> _WHAT THIS TASK INVOLVES_
Set down exactly the lines below, starting at the one that contains "Definition Buffer_toString_utf8 (bs" and ending at the one that contains "Definition first_primes (k", with both of those lines included and nothing else.
------------------------------
(** * fo-sdk: webhook verification, tool construction and the tool handler

    A shallow embedding of [src/webhook.ts] ([verifyWebhook],
    [createToolHandler], [getHeader], [sendJson]), [src/testing.ts]
    ([signWebhookPayload]) and [src/defineTool.ts] ([defineTool]), together
    with the parts of the JavaScript platform they call ([parseInt],
    [Number.prototype.toString], [String.prototype.trim], UTF-8 encoding of
    strings by [Buffer.from] and [Hmac.update] and decoding by
    [buf.toString], HMAC-SHA256, [JSON.parse], property lookup on
    [process.env], [writeHead]).

    Conventions.
    - A JavaScript string is the list of its UTF-16 code units ([jsstring]).
    - A [Buffer] is the list of its bytes.
    - JavaScript numbers that hold integers (timestamps, milliseconds,
      statuses) are [Z].  [Date.now()] is an integer of magnitude at most
      8.64e15, below 2^53, so the arithmetic of the source on it is exact.
      The product [ts * 1000] is rounded only when its magnitude is 2^53
      or more, and then it lies, rounded or exact, more than 3e14 away from
      every clock value, on one side of the acceptance window.
    - The request headers are a finite map from strings.  [process.env] is
      the finite map of the variables that are set; a property of it is read
      through [process_env_get], which also finds the properties every
      object inherits; names are compared exactly, as on a POSIX system.
      The [env] object built from it is the finite map of its own
      properties.
    - A run of the handler is described for a body stream that ends or
      fails and a call of [execute] that settles. *)

From Stdlib Require Import ZArith NArith Lia List Bool String Ascii.
From stdpp Require Import base option list gmap numbers.

Local Open Scope N_scope.
#[local] Set Warnings "-register-all".

(* ------------------------------------------------------------------ *)
(** ** JavaScript strings *)

(** UTF-16 code units, each below 65536. *)
Abbreviation jsstring := (list N) (only parsing).

(** The code units of an ASCII literal. *)
Definition str (s : string) : jsstring :=
  map N_of_ascii (list_ascii_of_string s).
Arguments str _%_string.

(** The double quote, U+0022. *)
Definition dquote : N := 34.

(** The code units of an ASCII literal in which an apostrophe stands for
    a double quote, for writing JSON text. *)
Definition strq (s : string) : jsstring :=
  map (fun c => if c =? 39 then dquote else c) (str s).
Arguments strq _%_string.

(** ECMAScript [WhiteSpace] and [LineTerminator] code points, the set
    stripped by [String.prototype.trim] and skipped by [parseInt]. *)
Definition isWhiteSpace (c : N) : bool :=
  (c =? 9) || (c =? 10) || (c =? 11) || (c =? 12) || (c =? 13) || (c =? 32)
  || (c =? 160) || (c =? 5760) || ((8192 <=? c) && (c <=? 8202))
  || (c =? 8232) || (c =? 8233) || (c =? 8239) || (c =? 8287)
  || (c =? 12288) || (c =? 65279).

Fixpoint trimStart (s : jsstring) : jsstring :=
  match s with
  | c :: r => if isWhiteSpace c then trimStart r else s
  | [] => []
  end.

Definition trimEnd (s : jsstring) : jsstring := rev (trimStart (rev s)).

(** [String.prototype.trim]. *)
Definition trim (s : jsstring) : jsstring := trimEnd (trimStart s).

Definition isDigit (c : N) : bool := (48 <=? c) && (c <=? 57).

(** The longest prefix of decimal digits. *)
Fixpoint digitPrefix (s : jsstring) : jsstring :=
  match s with
  | c :: r => if isDigit c then c :: digitPrefix r else []
  | [] => []
  end.

(** The integer a string of decimal digits denotes, most significant
    digit first, continuing from [acc]. *)
Fixpoint mathInt (acc : Z) (digits : jsstring) : Z :=
  match digits with
  | c :: r => mathInt (acc * 10 + (Z.of_N c - 48)) r
  | [] => acc
  end.

(** [parseInt(s, 10)]: skip leading white space, read an optional sign,
    then the longest run of decimal digits; [None] is [NaN]. *)
Definition parseInt (s : jsstring) : option Z :=
  let s1 := trimStart s in
  let sign : Z := match s1 with 45 :: _ => (-1)%Z | _ => 1%Z end in
  let s2 := match s1 with
            | c :: r => if (c =? 43) || (c =? 45) then r else s1
            | [] => s1
            end in
  match digitPrefix s2 with
  | [] => None
  | d :: ds => Some (sign * mathInt 0 (d :: ds))%Z
  end.

(** [s] is white space, then an optional sign, then a decimal digit,
    then anything: the strings [parseInt] reads a number from. *)
Definition hasIntegerPrefix (s : jsstring) : Prop :=
  exists (ws sgn : list N) (d : N) (rest : list N),
    s = ws ++ sgn ++ d :: rest
    /\ forallb isWhiteSpace ws = true
    /\ (sgn = [] \/ sgn = [43] \/ sgn = [45])
    /\ isDigit d = true.

(** Decimal digits of [n], most significant first, pushed in front of
    [acc]; [fuel] bounds the number of digits. *)
Fixpoint digitsOf (fuel : nat) (n : N) (acc : jsstring) : jsstring :=
  match fuel with
  | O => acc
  | S f =>
      let acc' := (48 + n mod 10) :: acc in
      if n / 10 =? 0 then acc' else digitsOf f (n / 10) acc'
  end.

(** [Number.prototype.toString()] on an integer (plain decimal notation,
    which JavaScript uses for every integer of magnitude below 1e21). *)
Definition Number_toString (n : Z) : jsstring :=
  let a := Z.abs_N n in
  let ds := digitsOf (S (N.to_nat (N.size a))) a [] in
  if (n <? 0)%Z then 45 :: ds else ds.

(** A string used as a condition: [undefined] and the empty string are
    falsy. *)
Definition truthy (v : option jsstring) : option jsstring :=
  match v with
  | Some (c :: r) => Some (c :: r)
  | _ => None
  end.

(* ------------------------------------------------------------------ *)
(** ** Buffers: UTF-8 encoding of a string *)

(** A code unit that is its own UTF-8 encoding. *)
Definition isAscii (c : N) : Prop := c < 128.

Definition isHighSurrogate (c : N) : bool := (55296 <=? c) && (c <=? 56319).
Definition isLowSurrogate (c : N) : bool := (56320 <=? c) && (c <=? 57343).

(** UTF-8 bytes of one code point below 0x110000. *)
Definition utf8_codepoint (c : N) : list N :=
  if c <? 128 then [c]
  else if c <? 2048 then [192 + c / 64; 128 + c mod 64]
  else if c <? 65536 then
    [224 + c / 4096; 128 + (c / 64) mod 64; 128 + c mod 64]
  else [240 + c / 262144; 128 + (c / 4096) mod 64;
        128 + (c / 64) mod 64; 128 + c mod 64].

(** [Buffer.from(s, 'utf8')], also the bytes [Hmac.update(s)] hashes: a
    surrogate pair is one code point, and a surrogate that is not part of
    a pair is encoded as U+FFFD. *)
Fixpoint Buffer_from_utf8 (s : jsstring) : list N :=
  match s with
  | [] => []
  | c :: r =>
      if isHighSurrogate c then
        match r with
        | d :: r' =>
            if isLowSurrogate d
            then utf8_codepoint (65536 + (c - 55296) * 1024 + (d - 56320))
                   ++ Buffer_from_utf8 r'
            else [239; 191; 189] ++ Buffer_from_utf8 r
        | [] => [239; 191; 189]
        end
      else if isLowSurrogate c then [239; 191; 189] ++ Buffer_from_utf8 r
      else utf8_codepoint c ++ Buffer_from_utf8 r
  end.

(** The code units of a code point. *)
Definition utf16_units (c : N) : jsstring :=
  if c <? 65536 then [c]
  else [55296 + (c - 65536) / 1024; 56320 + (c - 65536) mod 1024].

(** The first byte of a sequence: the code units it stands for by
    itself (U+FFFD when no sequence starts with it), or the bits it
    contributes, the number of bytes that must follow, and the bounds of
    the next one. *)
Definition utf8_lead (b : N) : jsstring + (N * nat * N * N) :=
  if b <? 128 then inl [b]
  else if (194 <=? b) && (b <=? 223) then inr (b mod 32, 1%nat, 128, 191)
  else if (224 <=? b) && (b <=? 239) then
    inr (b mod 16, 2%nat, if b =? 224 then 160 else 128,
         if b =? 237 then 159 else 191)
  else if (240 <=? b) && (b <=? 244) then
    inr (b mod 8, 3%nat, if b =? 240 then 144 else 128,
         if b =? 244 then 143 else 191)
  else inl [65533].

(** UTF-8 decoding as [buf.toString('utf8')] does it: [pending] is the
    sequence under way.  A byte that cannot continue it ends it as one
    U+FFFD and is then read as a first byte; so does the end of the
    input. *)
Fixpoint utf8_decode (bs : list N) (pending : option (N * nat * N * N))
  : jsstring :=
  match bs with
  | [] => match pending with None => [] | Some _ => [65533] end
  | b :: r =>
      let start :=
        match utf8_lead b with
        | inl units => units ++ utf8_decode r None
        | inr opened => utf8_decode r (Some opened)
        end in
      match pending with
      | None => start
      | Some (bits, following, lower, upper) =>
          if (lower <=? b) && (b <=? upper) then
            let bits := bits * 64 + b mod 64 in
            match following with
            | S (S n) => utf8_decode r (Some (bits, S n, 128, 191))
            | _ => utf16_units bits ++ utf8_decode r None
            end
          else 65533 :: start
      end
  end.

(** [buf.toString('utf8')]. *)
Definition Buffer_toString_utf8 (bs : list N) : jsstring := utf8_decode bs None.

(* ------------------------------------------------------------------ *)
(** ** SHA-256 (FIPS 180-4) and HMAC (RFC 2104), as node:crypto provides *)

Definition two32 : N := 4294967296.
Definition add32 (x y : N) : N := (x + y) mod two32.
Definition not32 (x : N) : N := N.lxor x 4294967295.
Definition rotr (n x : N) : N :=
  N.lor (N.shiftr x n) ((N.shiftl x (32 - n)) mod two32).

Definition Ch (x y z : N) : N := N.lxor (N.land x y) (N.land (not32 x) z).
Definition Maj (x y z : N) : N :=
  N.lxor (N.lxor (N.land x y) (N.land x z)) (N.land y z).
Definition bigSigma0 (x : N) : N :=
  N.lxor (N.lxor (rotr 2 x) (rotr 13 x)) (rotr 22 x).
Definition bigSigma1 (x : N) : N :=
  N.lxor (N.lxor (rotr 6 x) (rotr 11 x)) (rotr 25 x).
Definition smallSigma0 (x : N) : N :=
  N.lxor (N.lxor (rotr 7 x) (rotr 18 x)) (N.shiftr x 3).
Definition smallSigma1 (x : N) : N :=
  N.lxor (N.lxor (rotr 17 x) (rotr 19 x)) (N.shiftr x 10).

Definition isPrime (n : N) : bool :=
  (1 <? n)
  && forallb (fun d => negb (n mod d =? 0))
             (map N.of_nat (seq 2 (N.to_nat n - 2))).

(** The first [k] primes (for [k] up to 64: they are below 312). *)
Definition first_primes (k : nat) : list N :=
  firstn k (filter isPrime (map N.of_nat (seq 2 310))).

(** The largest [r] below [2 ^ bits] with [r ^ e <= n], from [r = 0],
    one bit at a time. *)
Fixpoint iroot (e n : N) (bits : nat) (r : N) : N :=
  match bits with
  | O => r
  | S b =>
      let r' := r + 2 ^ N.of_nat b in
      iroot e n b (if r' ^ e <=? n then r' else r)
  end.

(** The first 32 bits of the fractional part of the [e]-th root of [p]. *)
Definition frac_root32 (e p : N) : N :=
  iroot e (p * 2 ^ (32 * e)) 40 0 mod two32.

(** The round constants: from the cube roots of the first 64 primes. *)
Definition sha256_K : list N :=
  Eval vm_compute in map (frac_root32 3) (first_primes 64).

(** The initial hash value: from the square roots of the first 8 primes. *)
Definition sha256_H0 : list N :=
  Eval vm_compute in map (frac_root32 2) (first_primes 8).

(** Big-endian bytes of [x], [n] of them. *)
Fixpoint be_bytes (n : nat) (x : N) : list N :=
  match n with
  | O => []
  | S k => be_bytes k (x / 256) ++ [x mod 256]
  end.

(** The message followed by the bit 1, zeros, and its length in bits on
    eight bytes, a multiple of 64 bytes in all. *)
Definition sha256_pad (msg : list N) : list N :=
  let len := N.of_nat (length msg) in
  let zeros := N.to_nat ((119 - len mod 64) mod 64) in
  msg ++ [128] ++ repeat 0 zeros ++ be_bytes 8 (8 * len).

(** Big-endian 32-bit words of a byte list. *)
Fixpoint be_words (fuel : nat) (bs : list N) : list N :=
  match fuel, bs with
  | S f, b0 :: b1 :: b2 :: b3 :: r =>
      (((b0 * 256 + b1) * 256 + b2) * 256 + b3) :: be_words f r
  | _, _ => []
  end.

(** The message schedule, most recent word first; [w] starts as the
    sixteen words of the block reversed. *)
Fixpoint sha256_schedule (n : nat) (w : list N) : list N :=
  match n with
  | O => w
  | S k =>
      let x := add32 (add32 (smallSigma1 (nth 1 w 0)) (nth 6 w 0))
                     (add32 (smallSigma0 (nth 14 w 0)) (nth 15 w 0)) in
      sha256_schedule k (x :: w)
  end.

Record sha256_state : Type := mkState {
  st_a : N; st_b : N; st_c : N; st_d : N;
  st_e : N; st_f : N; st_g : N; st_h : N }.

Definition sha256_round (s : sha256_state) (kw : N * N) : sha256_state :=
  let t1 := add32 (add32 (add32 (st_h s) (bigSigma1 (st_e s)))
                         (add32 (Ch (st_e s) (st_f s) (st_g s)) (fst kw)))
                  (snd kw) in
  let t2 := add32 (bigSigma0 (st_a s)) (Maj (st_a s) (st_b s) (st_c s)) in
  mkState (add32 t1 t2) (st_a s) (st_b s) (st_c s)
          (add32 (st_d s) t1) (st_e s) (st_f s) (st_g s).

Definition state_of (h : list N) : sha256_state :=
  mkState (nth 0 h 0) (nth 1 h 0) (nth 2 h 0) (nth 3 h 0)
          (nth 4 h 0) (nth 5 h 0) (nth 6 h 0) (nth 7 h 0).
------------------------------
> _YOUR SOLUTION_
Definition Buffer_toString_utf8 (bs : list N) : jsstring := utf8_decode bs None.

(* ------------------------------------------------------------------ *)
(** ** SHA-256 (FIPS 180-4) and HMAC (RFC 2104), as node:crypto provides *)

Definition two32 : N := 4294967296.
Definition add32 (x y : N) : N := (x + y) mod two32.
Definition not32 (x : N) : N := N.lxor x 4294967295.
Definition rotr (n x : N) : N :=
  N.lor (N.shiftr x n) ((N.shiftl x (32 - n)) mod two32).

Definition Ch (x y z : N) : N := N.lxor (N.land x y) (N.land (not32 x) z).
Definition Maj (x y z : N) : N :=
  N.lxor (N.lxor (N.land x y) (N.land x z)) (N.land y z).
Definition bigSigma0 (x : N) : N :=
  N.lxor (N.lxor (rotr 2 x) (rotr 13 x)) (rotr 22 x).
Definition bigSigma1 (x : N) : N :=
  N.lxor (N.lxor (rotr 6 x) (rotr 11 x)) (rotr 25 x).
Definition smallSigma0 (x : N) : N :=
  N.lxor (N.lxor (rotr 7 x) (rotr 18 x)) (N.shiftr x 3).
Definition smallSigma1 (x : N) : N :=
  N.lxor (N.lxor (rotr 17 x) (rotr 19 x)) (N.shiftr x 10).

Definition isPrime (n : N) : bool :=
  (1 <? n)
  && forallb (fun d => negb (n mod d =? 0))
             (map N.of_nat (seq 2 (N.to_nat n - 2))).

(** The first [k] primes (for [k] up to 64: they are below 312). *)
Definition first_primes (k : nat) : list N :=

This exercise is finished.